Dunkirk
Tre soggettive per raccontare un incubo. Tre punti di vista – uno da terra, uno dal mare, uno dall’aria – per mettere in superba relazione cinema e storia. Tre angolazioni con durata diversa – una settimana, un giorno e un’ora – intrecciate tra loro per un film corale, duro, incalzante, importante. Diversi personaggi per una grande opera sull’evacuazione di Dunkerque: 27 maggio – 4 giugno 1940. Tre linee narrative per una stordente danza tra realismo (quasi documentario) e spettacolarità. Una pellicola (in formato 65mm) per tornare con una finzione catturante su quel mezzo miracolo che portò 300 mila soldati delle truppe alleate a uscire vivi dall’accerchiamento tedesco nella prima fase della Seconda guerra mondiale (100 mila militari tuttavia morirono). Christopher Nolan trascina lo spettatore nell’orrore, in una guerra più grande dei personaggi del suo film. Getta il pubblico in un martellamento che non lascia scampo, gli impone un viaggio doloroso che visivamente edemotivamente attanaglia come il cinema raramente riesce a fare. Il suo Dunkirk è da sala, da schermo gigantesco, con una fotografia gelida e cupa, con le claustrofobiche musiche di Hans Zimmer, con una regia visibilissima e impeccabile che alterna enormità e dettagli, che esplora spazi e individui cogliendo al massimo l’assurdo rapporto tra essere umano e guerra, ben al di là degli eroismi, delle vittorie e delle sconfitte.

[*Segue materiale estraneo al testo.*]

(** The two ways a commit answers: every command refused and the push closed
    'rejected' over an untouched repository; or the commands run in order from a
    state that differs by the promoted pack, and the push closed 'committed'. *)
Definition rejected_run (now : Z) (req : CommitRequest) (d d' : Db) (rs : Results) : Prop :=
  exists d1, quiet d d1 /\ d' = close req PRejected now rs d1 /\ forallb is_reject rs = true.
Definition committed_run (now : Z) (req : CommitRequest) (cmds : list Cmd) (p : PushSql) (d d' : Db) (rs : Results) : Prop :=
  exists cur barrier head d1 d2 d3,
    current_scope d now p = Ok cur
    /\ frame d d1 /\ refs_eq d d1
    /\ match cr_pack req with
       | Some pack => over_quota d (cr_push req) = None /\ exists r, t_packs d !! pack = Some r
           /\ pk_state r = Ingesting /\ pk_push r = Some (cr_push req)
           /\ t_packs d1 = <[pack := set_state Live r]> (t_packs d)
       | None => t_packs d1 = t_packs d
       end
    /\ (let scopes := [ps_scope p; match cur with Some s => Some s | None => ps_scope p end] in
        (cr_atomic req = true -> Forall (fun c => verdict d1 head scopes c = Ok None) cmds)
        /\ run_cmds cmds (fun c => apply_one head c (cr_push req) (cr_principal req) now true barrier scopes) d1
            = (d2, Ok rs))
    /\ quiet d2 d3 /\ d' = close req PCommitted now rs d3
    /\ (any_ok rs || is_some (cr_pack req) = true -> is_Some (t_meta d2 !! "refs_version") -> version d2 < version d3).

Lemma reject_all_rejects why cmds : forallb is_reject (reject_all why cmds) = true.
Proof. unfold reject_all. induction cmds; simpl; [done|]. done. Qed.

Lemma atomic_refuse_run now barrier req rs d d1 d' rs' :
  frame d d1 -> refs_eq d d1 ->
  match cr_pack req with
  | Some pack => exists r, t_packs d !! pack = Some r /\ pk_state r = Ingesting /\ pk_push r = Some (cr_push req)
      /\ t_packs d1 = <[pack := set_state Live r]> (t_packs d)
  | None => t_packs d1 = t_packs d
  end ->
  atomic_refuse now barrier req rs d1 = (d', Ok rs') -> rejected_run now req d d' rs'.
Proof.
  intros Hf Hre Hp. unfold atomic_refuse. intros (u & d2 & Hd & Hr)%bind_ok.
  rewrite finish_push_run in Hr. injection Hr as <- <-. exists d2.
  split; [|split; [done|]].
  - assert (frame d1 d2 /\ refs_eq d1 d2 /\ packs_eq d d2) as (Hf2 & Hr2 & Hp2).
    { destruct (cr_pack req) as [pack|].
      - destruct Hp as (r & Hr & Hs & Hpu & Hp1). apply bind_ok in Hd as (u' & d3 & Hm & Hd).
        assert (d3 = demote pack (cr_push req) d1) as -> by (unfold modify in Hm; congruence).
        assert (packs_eq d (demote pack (cr_push req) d1)) as Hpe.
        { unfold packs_eq, demote. simpl. rewrite Hp1. by apply demote_promoted. }
        destruct barrier; injection Hd as <-; (split; [split; try done; by apply version_le_same|done]).
      - injection Hd as <-. by repeat split. }
    split; [by transitivity d1|]. split; [by transitivity d1|done].
  - clear. induction rs as [|r rs IH]; [done|]. done.
Qed.
Lemma rejects_forall rs : existsb is_reject rs = false -> Forall (fun r => r.2 = None) rs.
Proof.
  induction rs as [|[n [w|]] rs IH]; simpl; intros Hr; [constructor|done|]. constructor; [done|by apply IH].
Qed.

Lemma commit_apply_run now barrier req cmds scopes d d' rs :
  commit_apply now barrier req cmds scopes d = (d', Ok rs) ->
  (exists dry, atomic_refuse now barrier req dry d = (d', Ok rs))
  \/ exists head d2 d3,
    (cr_atomic req = true -> Forall (fun c => verdict d head scopes c = Ok None) cmds)
    /\ run_cmds cmds (fun c => apply_one head c (cr_push req) (cr_principal req) now true barrier scopes) d = (d2, Ok rs)
    /\ quiet d2 d3 /\ d' = close req PCommitted now rs d3
    /\ (any_ok rs || is_some (cr_pack req) = true -> is_Some (t_meta d2 !! "refs_version") -> version d2 < version d3).
Proof.
  unfold commit_apply. intros (head & d0 & Hm & Hr)%bind_ok.
  assert (d0 = d) as -> by (revert Hm; unfold meta; congruence). clear Hm.
  destruct (cr_atomic req).
  2:{ right. exists head. apply commit_land_run in Hr as (d2 & d3 & H1 & H2 & H3 & H4).
      exists d2, d3. done. }
  apply bind_ok in Hr as (dry & d0 & Hdry & Hr). apply run_cmds_dry in Hdry as [-> Hdry].
  specialize (Hdry dry eq_refl). destruct (existsb is_reject dry) eqn:Ed; [left; by exists dry|].
  right. exists head. apply commit_land_run in Hr as (d2 & d3 & H1 & H2 & H3 & H4).
  exists d2, d3. split; [|done]. intros _. apply rejects_forall in Ed.
  clear - Hdry Ed. induction Hdry as [|c r cmds dry [_ Hv] _ IH]; [constructor|].
  apply Forall_cons in Ed as [E1 E2]. constructor; [by rewrite <- E1|by apply IH].
Qed.

Lemma commit_inv now req d d' rs :
  commit_push now req d = (d', Ok rs) ->
  exists cmds p, collect to_cmd (cr_cmds req) = Ok cmds /\ t_pushes d !! cr_push req = Some p
  /\ ps_state p = POpen /\ (rejected_run now req d d' rs \/ committed_run now req cmds p d d' rs).
Proof.
  unfold commit_push. intros (cmds & d0 & [= <- Hcmds] & Hr)%bind_ok.
  apply bind_ok in Hr as (push & d0 & [= <- <-] & Hr).
  destruct (t_pushes d !! cr_push req) as [p|] eqn:Ep; [|done].
  destruct (bool_decide (ps_state p = POpen)) eqn:Eo; cbv beta iota delta [negb] in Hr; [|done].
  bsimp. exists cmds, p. do 3 (split; [done|]).
  assert (forall why, rejected_run now req d (close req PRejected now (reject_all why cmds) d) (reject_all why cmds)) as Hrej.
  { intros why. exists d. split; [done|]. split; [done|]. apply reject_all_rejects. }
  apply bind_ok in Hr as (auth & d0 & [= <- <-] & Hr).
  destruct (current_scope d now p) as [cur|why] eqn:Ec.
  2:{ left. rewrite finish_push_run in Hr. injection Hr as <- <-. apply Hrej. }
  set (scopes := [_; _]) in Hr. apply bind_ok in Hr as (epoch & d0 & Hm & Hr). cbv beta in Hr.
  assert (d0 = d) as ->.
  { revert Hm. unfold meta_i64, meta, mbind, M_bind, lift. repeat case_match; congruence. } clear Hm.
  destruct (epoch =? ps_epoch p); cbv beta iota delta [negb] in Hr.
  2:{ left. rewrite finish_push_run in Hr. injection Hr as <- <-. apply Hrej. }
  apply bind_ok in Hr as (barrier & d0 & [= <- _] & Hr).
  apply bind_ok in Hr as (over & d1 & Hl & Hr). destruct over as [m|].
  { apply bind_ok in Hr as (? & ? & _ & Hr). done. }
  assert (frame d d1 /\ refs_eq d d1 /\ match cr_pack req with
    | Some pack => over_quota d (cr_push req) = None /\ exists r, t_packs d !! pack = Some r
        /\ pk_state r = Ingesting /\ pk_push r = Some (cr_push req) /\ t_packs d1 = <[pack := set_state Live r]> (t_packs d)
    | None => t_packs d1 = t_packs d end) as (Hf & Hre & Hp).
  { destruct (cr_pack req) as [pack|]; [|by injection Hl as <-].
    apply land_pack_run in Hl as (? & ? & ? & ?). done. }
  apply commit_apply_run in Hr as [(dry & Hr)|(head & d2 & d3 & Hv & Hrun & Hq & Hd' & Hver)].
  - left. eapply atomic_refuse_run; [exact Hf|exact Hre| |exact Hr].
    destruct (cr_pack req); [by destruct Hp|done].
  - right. exists cur, barrier, head, d1, d2, d3. split; [done|]. split; [done|]. split; [done|].
    done.
Qed.

Lemma close_pushes req st now rs d p : t_pushes d !! cr_push req = Some p ->
  t_pushes (close req st now rs d) !! cr_push req = Some (close_row req st now rs p).
Proof. intros Hp. unfold close. cbn [t_pushes on_pushes]. by rewrite lookup_alter_eq, Hp. Qed.
Lemma closed_refuses now req d p cmds : collect to_cmd (cr_cmds req) = Ok cmds ->
  t_pushes d !! cr_push req = Some p -> ps_state p <> POpen ->
  commit_push now req d = (d, Err (Conflict ("push is " +:+ push_state_str (ps_state p)))).
Proof.
  intros Hc Hp Hs. unfold commit_push, lift, gets. unfold mbind, M_bind. rewrite Hc, Hp.
  rewrite bool_decide_eq_false_2 by done. done.
Qed.

(** An answer closes the row. *)
Lemma commit_closes now req d d' rs : commit_push now req d = (d', Ok rs) ->
  exists p st d1, t_pushes d !! cr_push req = Some p /\ ps_state p = POpen /\ d' = close req st now rs d1 /\ t_pushes d1 = t_pushes d
  /\ (st = PCommitted \/ st = PRejected).
Proof.
  intros Hr. apply commit_inv in Hr as (cmds & p & _ & Hp & Ho & Hrun). exists p.
  destruct Hrun as [(d1 & Hq & -> & _)|(cur & b & h & d1 & d2 & d3 & _ & Hf & _ & _ & [_ Hrun] & Hq & -> & _)].
  - exists PRejected, d1. do 3 (split; [done|]). split; [apply Hq|by right].
  - exists PCommitted, d3. do 3 (split; [done|]). split; [|by left].
    apply run_cmds_landed in Hrun as ([Hf2 _] & _).
    rewrite (fr_pushes _ _ (proj1 Hq)), (fr_pushes _ _ Hf2). apply Hf.
Qed.
(** C20: A push commits at most once: an answer closes its row as committed or
    rejected with exactly the results it reports, and every later commit of the
    same push is refused and changes nothing. *)
Theorem commit_once (now : Z) (req : CommitRequest) (d d' : Db) (rs : Results) :
  commit_push now req d = (d', Ok rs) ->
  exists p p', t_pushes d !! cr_push req = Some p /\ ps_state p = POpen
  /\ t_pushes d' !! cr_push req = Some p' /\ ps_state p' ∈ [PCommitted; PRejected]
  /\ ps_result p' = Some rs /\ ps_ended p' = Some now
  /\ (forall id, id <> cr_push req -> t_pushes d' !! id = t_pushes d !! id)
  /\ forall now2 req2 cmds2, cr_push req2 = cr_push req -> collect to_cmd (cr_cmds req2) = Ok cmds2 ->
       exists e, commit_push now2 req2 d' = (d', Err (Conflict e)).
Proof.
  intros Hr. apply commit_closes in Hr as (p & st & d1 & Hp & Ho & -> & Hd1 & Hst).
  assert (t_pushes d1 !! cr_push req = Some p) as Hp1 by (by rewrite Hd1).
  exists p, (close_row req st now rs p). do 2 (split; [done|]). split; [by apply close_pushes|].
  split; [destruct Hst; subst; set_solver|]. do 2 (split; [done|]). split.
  - intros id Hid. unfold close. cbn [t_pushes on_pushes]. rewrite lookup_alter_ne by done. by rewrite Hd1.
  - intros now2 req2 cmds2 Heq Hc2. eexists. eapply closed_refuses; [exact Hc2|rewrite Heq; by apply close_pushes|].
    simpl. by destruct Hst; subst.
Qed.

Lemma scopes_allow d1 head p cur c :
  landed_in head [ps_scope p; match cur with Some s => Some s | None => ps_scope p end] d1 c ->
  scope_allows (ps_scope p) (c_name c) = true
  /\ (forall s, cur = Some s -> scope_allows (Some s) (c_name c) = true) /\ t_pins d1 !! c_name c = None.
Proof.
  intros (d2 & [Hf _] & Hv). unfold verdict in Hv. destruct (gate _ _ _ _) eqn:Eg; [done|].
  apply gate_none in Eg as (_ & Hs & _ & Hp & _). simpl in Hs. bsimp.
  split; [done|]. split; [by intros s ->|]. by rewrite <- (fr_pins _ _ Hf).
Qed.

Non parlano molto i personaggi di questo potente film, hanno invece un gran valore i suoni del contesto. Non parla nemmeno la grande figura senza nome composta dalla massa umana che lotta contro il tempo (tema fondamentale nel cinema di Nolan) per scampare alla morte. Fragile elemento della natura tra acqua e cielo, schiacciata su una striscia di sabbia sotto le bombe dei nazisti, impotente con le spalle verso il mare, essa si difende come può dalla catastrofe, col terrore e la forza che nasce dall’istinto di sopravvivenza.
Con sentimenti e comportamenti ambivalenti, umani in ogni caso.